To do: Every line below between the line holding "(** *** Axis set-up *)" and the line holding "nchans ← getitem", inclusive, should be repeated exactly, and all other lines omitted.

Stored data entries:
(** * Filterbank: axis set-up, blob geometry, DC blanking and writers

    A shallow embedding of the [Filterbank] class of
    [src/filterbank/filterbank2.py] (Python 2, numpy, h5py).

    Conventions of the embedding:
    - Python integers are [Z]; [/] on two integers is Python 2 floor
      division ([Z.div]) and raises [ZeroDivisionError] on a zero divisor;
      [%] is [Z.modulo].
    - Python and numpy floating-point numbers are exact rationals [Q];
      rounding, infinities and NaN are not modelled.
    - A numpy array is its shape together with its items as nested lists;
      the data array has shape (time, beam, frequency).
    - The header dictionary is a finite map from field names to values.
      The dictionary object is shared with the reader the object was
      opened from; that sharing is not tracked.
    - A Python exception is the [Err] case of [result]; what the method
      had assigned before raising is dropped with it.
    - The reader object ([file_wrapper]), the header serialiser
      ([sigproc_header]) and h5py lie outside the class: their methods are
      parameters of the definitions that call them. *)

From Stdlib Require Import ZArith QArith Qminmax Qround Qabs Lia List Sorted.
From stdpp Require Import gmap strings list sorting.

Local Open Scope Z_scope.

(** ** Exceptions and the error monad *)

Inductive exn : Type :=
| KeyError (key : string)
| TypeError
| IndexError
| ValueError
| AttributeError
| ZeroDivisionError.

Inductive result (A : Type) : Type :=
| Ok (a : A)
| Err (e : exn).
Arguments Ok {A} a.
Arguments Err {A} e.

#[global] Instance result_ret : MRet result := fun A a => Ok a.

#[global] Instance result_bind : MBind result := fun A B k r =>
  match r with
  | Ok a => k a
  | Err e => Err e
  end.

(** Python 2 [a / b] on integers. *)
Definition py_div (a b : Z) : result Z :=
  if Z.eqb b 0 then Err ZeroDivisionError else Ok (a / b).

(** Python [a % b] on integers. *)
Definition py_mod (a b : Z) : result Z :=
  if Z.eqb b 0 then Err ZeroDivisionError else Ok (a mod b).

(** ** Configuration values *)

Definition MAX_BLOB_MB : Z := 256.

(** ** Python sequences *)

Module Py.

(** [seq[i]] for an integer [i]: a negative index counts from the end. *)
Definition index (len i : Z) : result nat :=
  let k := if i <? 0 then i + len else i in
  if (0 <=? k) && (k <? len) then Ok (Z.to_nat k) else Err IndexError.

(** One bound of [slice(start, stop).indices(len)] with step 1. *)
Definition clamp_bound (len b : Z) : Z :=
  if b <? 0 then Z.max (b + len) 0 else Z.min b len.

Definition slice_indices (len start stop : Z) : Z * Z :=
  (clamp_bound len start, clamp_bound len stop).

(** [l[start:stop]]. *)
Definition slice {A : Type} (l : list A) (start stop : Z) : list A :=
  let '(a, b) := slice_indices (Z.of_nat (length l)) start stop in
  take (Z.to_nat (b - a)) (drop (Z.to_nat a) l).

(** [range(n)]. *)
Definition range (n : Z) : list Z := seqZ 0 n.

(** [needle in haystack] on strings. *)
Fixpoint contains (needle haystack : string) : bool :=
  String.prefix needle haystack
  || match haystack with
     | EmptyString => false
     | String _ rest => contains needle rest
     end.

(** Truth value of an optional float argument: [None] and [0.0] are false. *)
Definition truthy (o : option Q) : option Q :=
  match o with
  | Some q => if Qeq_bool q 0 then None else Some q
  | None => None
  end.

Definition truthy_int (o : option Z) : option Z :=
  match o with
  | Some z => if z =? 0 then None else Some z
  | None => None
  end.

(** [a / b] on floats. *)
Definition true_div (a b : Q) : result Q :=
  if Qeq_bool b 0 then Err ZeroDivisionError else Ok (a / b)%Q.

Definition Qltb (a b : Q) : bool :=
  match (a ?= b)%Q with
  | Lt => true
  | _ => false
  end.

End Py.

(** ** Header values *)

Inductive value : Type :=
| VInt (z : Z)
| VFloat (q : Q)
| VStr (s : string).

(** [header[key]]. *)
Definition getitem (h : gmap string value) (key : string) : result value :=
  match h !! key with
  | Some v => Ok v
  | None => Err (KeyError key)
  end.

(** The number held by a header value, for arithmetic. *)
Definition number (v : value) : result Q :=
  match v with
  | VInt z => Ok (inject_Z z)
  | VFloat q => Ok q
  | VStr _ => Err TypeError
  end.

(** [v < 0]; Python 2 orders a string after every number. *)
Definition lt_zero (v : value) : bool :=
  match v with
  | VInt z => z <? 0
  | VFloat q => Py.Qltb q 0
  | VStr _ => false
  end.

(** [v / d] for a non-zero integer literal [d]: floor division on an
    integer, true division on a float. *)
Definition div_by (v : value) (d : Z) : result Q :=
  match v with
  | VInt z => Ok (inject_Z (z / d))
  | VFloat q => Ok (q / inject_Z d)%Q
  | VStr _ => Err TypeError
  end.

(** ** numpy arrays *)

Module Np.

(** A three-dimensional array: its shape and its items, outermost axis
    first. *)
Record ndarray : Type := mk_ndarray {
  shape : Z * Z * Z;
  items : list (list (list Q))
}.

(** The items agree with the shape. *)
Definition wf (a : ndarray) : Prop :=
  let '(T, B, F) := shape a in
  Z.of_nat (length (items a)) = T /\
  Forall (fun plane =>
            Z.of_nat (length plane) = B /\
            Forall (fun row => Z.of_nat (length row) = F) plane)
         (items a).

(** [np.arange(a, b)] *)
Definition arange (a b : Z) : list Z := seqZ a (b - a).

(** [np.int(x)]: truncation toward zero. *)
Definition int (x : Q) : Z := Z.quot (Qnum x) (Zpos (Qden x)).

(** [a.ravel()] in C order. *)
Definition ravel (it : list (list (list Q))) : list Q := concat (concat it).

(** [a[..., start:stop]] *)
Definition chan_slice (start stop : Z) (it : list (list (list Q)))
  : list (list (list Q)) :=
  map (map (fun row => Py.slice row start stop)) it.

(** [a[..., k] = v] for an index [k] already brought into range. *)
Definition set_chan (k : nat) (v : Q) (it : list (list (list Q)))
  : list (list (list Q)) :=
  map (map (fun row => <[k := v]> row)) it.

(** [a[:, ::-1]]: the second axis in reverse order. *)
Definition rev_axis1 (it : list (list (list Q))) : list (list (list Q)) :=
  map (@rev (list Q)) it.


Fixpoint insert_sorted (x : Q) (l : list Q) : list Q :=
  match l with
  | [] => [x]
  | y :: l' => if Qle_bool x y then x :: l else y :: insert_sorted x l'
  end.

Definition sort (l : list Q) : list Q := foldr insert_sorted [] l.

(** [np.median] of the flattened input: the middle element of the sorted
    values, or the mean of the two middle ones.  numpy returns NaN on an
    empty input; [0] stands for it here. *)
Definition median (l : list Q) : Q :=
  let s := sort l in
  let n := length s in
  if Nat.even n
  then ((nth (n / 2 - 1) s 0 + nth (n / 2) s 0) / 2)%Q
  else nth (n / 2) s 0%Q.

(** [a[t, b, f]] for indices within the array. *)
Definition item (a : ndarray) (t b f : nat) : option Q :=
  plane ← items a !! t; row ← plane !! b; row !! f.

(** The channels after channel [k], at most [count] of them: what is
    left of each row after its first [k + 1] entries, cut to [count]. *)
Definition following (k count : nat) (it : list (list (list Q)))
  : list (list (list Q)) :=
  map (map (fun row => take count (drop (S k) row))) it.

(** [np.zeros(shape)] *)
Definition zeros (sh : Z * Z * Z) : ndarray :=
  let '(T, B, F) := sh in
  {| shape := sh;
     items := replicate (Z.to_nat T)
                (replicate (Z.to_nat B) (replicate (Z.to_nat F) 0%Q)) |}.

(** Wrap an integer into the signed range of [bits] bits. *)
Definition wrap_signed (bits : Z) (z : Z) : Z :=
  (z + 2 ^ (bits - 1)) mod 2 ^ bits - 2 ^ (bits - 1).

Inductive dtype : Type := float32 | int16 | int8.

(** Conversion of one sample to a dtype. *)
Definition cast (d : dtype) (x : Q) : Q :=
  match d with
  | float32 => x
  | int16 => inject_Z (wrap_signed 16 (int x))
  | int8 => inject_Z (wrap_signed 8 (int x))
  end.

End Np.

(** ** The chunked container (h5py) *)

Module H5.

(** What [__get_chunk_dimentions] returns: a 3-tuple, or the value [True]
    that lets the container choose its own tiling. *)
Inductive chunk_dim : Type :=
| ChunkTuple (ct cb cf : Z)
| ChunkTrue.

(** The left-hand sides the writers use: [dset[t_start:t_stop]] and
    [dset[t_start:t_stop, beam, c_start:c_stop]]. *)
Inductive selection : Type :=
| SelRows (t_start t_stop : Z)
| SelBlock (t_start t_stop beam c_start c_stop : Z).

(** A slice whose stop lies before its start once both are brought into
    the axis. *)
Definition slice_reversed (len start stop : Z) : bool :=
  let '(a, b) := Py.slice_indices len start stop in b <? a.

Definition reverse_order (sh : Z * Z * Z) (sel : selection) : bool :=
  let '(T, _, F) := sh in
  match sel with
  | SelRows t_start t_stop => slice_reversed T t_start t_stop
  | SelBlock t_start t_stop _ c_start c_stop =>
      slice_reversed T t_start t_stop || slice_reversed F c_start c_stop
  end.

(** h5py releases differ on a reverse-order slice: the 2.x series raises
    [ValueError] ("Reverse-order selections are not allowed"), later
    releases take it as an empty selection and store nothing. *)
Inductive reverse_policy : Type :=
| RejectReverse
| EmptyReverse.

(** The output file of the chunked writers. *)
Record file : Type := mk_file {
  attrs_CLASS : option string;
  chunks : option chunk_dim;
  dset : Np.ndarray;
  dset_mask : Np.ndarray;
  dset_attrs : gmap string value
}.

End H5.

(** ** The reader object of [file_wrapper] *)

Record Container : Type := mk_Container {
  c_header : gmap string value;
  c_n_ints_in_file : Z;
  c_heavy : bool;
  c_file_shape : Z * Z * Z;
  c_n_channels_in_file : Z;
  c_data : Np.ndarray;
  c_freqs : list Q;
  c_timestamps : list Q;
  c_c_start : Z;
  c_t_start : Z
}.

(** ** The Filterbank object *)

(** Attributes that exist only on an object opened from a file. *)
Record FileAttrs : Type := mk_FileAttrs {
  container : Container;
  timestamps : list Q;
  heavy : bool;
  file_shape : Z * Z * Z;
  n_channels_in_file : Z
}.

Record Filterbank : Type := mk_Filterbank {
  filename : string;
  header : gmap string value;
  n_ints_in_file : Z;
  data : Np.ndarray;
  freqs : list Q;
  file_attrs : option FileAttrs
}.

Definition set_header (self : Filterbank) (h : gmap string value) : Filterbank :=
  {| filename := filename self; header := h;
     n_ints_in_file := n_ints_in_file self; data := data self;
     freqs := freqs self; file_attrs := file_attrs self |}.

Definition set_data (self : Filterbank) (d : Np.ndarray) : Filterbank :=
  {| filename := filename self; header := header self;
     n_ints_in_file := n_ints_in_file self; data := d;
     freqs := freqs self; file_attrs := file_attrs self |}.

Definition set_freqs (self : Filterbank) (f : list Q) : Filterbank :=
  {| filename := filename self; header := header self;
     n_ints_in_file := n_ints_in_file self; data := data self;
     freqs := f; file_attrs := file_attrs self |}.

(** Access to an attribute that only a file-backed object has. *)
Definition get_file_attrs (self : Filterbank) : result FileAttrs :=
  match file_attrs self with
  | Some fa => Ok fa
  | None => Err AttributeError
  end.

(** The written flat file: the header bytes and, when the sample width is
    1, 2 or 4 bytes, the samples with their dtype. *)
Record FilFile : Type := mk_FilFile {
  fil_header : string;
  fil_samples : option (Np.dtype * list Q)
}.

(** *** Axis set-up *)

Definition _setup_freqs (self : Filterbank) (f_start f_stop : option Q)
  : result (Filterbank * (Q * Q * Z * Z)) :=
  f0 ← getitem (header self) "fch1" ≫= number;
  f_delt ← getitem (header self) "foff" ≫= number;
  nchans ← getitem (header self) "nchans";
  i_start ← match Py.truthy f_start with
            | Some f => Py.true_div (f - f0) f_delt
            | None => Ok 0%Q
            end;
  i_stop ← match Py.truthy f_stop with
           | Some f => Py.true_div (f - f0) f_delt
           | None => number nchans
           end;
  let chan_start_idx := Np.int i_start in
  let chan_stop_idx := Np.int i_stop in
  let i_vals :=
    if Py.Qltb i_start i_stop
    then Np.arange chan_start_idx chan_stop_idx
    else Np.arange chan_stop_idx chan_start_idx in
  let fs := map (fun i => f_delt * inject_Z i + f0)%Q i_vals in
  let fs := if Py.Qltb f_delt 0 then rev fs else fs in
  Ok (set_freqs self fs, (i_start, i_stop, chan_start_idx, chan_stop_idx)).

(** The arguments of the [np.arange] call in [_setup_freqs], as a pair. *)
Definition i_vals_bounds (ret : Q * Q * Z * Z) : Z * Z :=
  let '(i_start, i_stop, chan_start_idx, chan_stop_idx) := ret in
  if Py.Qltb i_start i_stop
  then (chan_start_idx, chan_stop_idx)
  else (chan_stop_idx, chan_start_idx).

Response to this task:
(** *** Axis set-up *)

Definition _setup_freqs (self : Filterbank) (f_start f_stop : option Q)
  : result (Filterbank * (Q * Q * Z * Z)) :=
  f0 ← getitem (header self) "fch1" ≫= number;
  f_delt ← getitem (header self) "foff" ≫= number;
  nchans ← getitem (header self) "nchans";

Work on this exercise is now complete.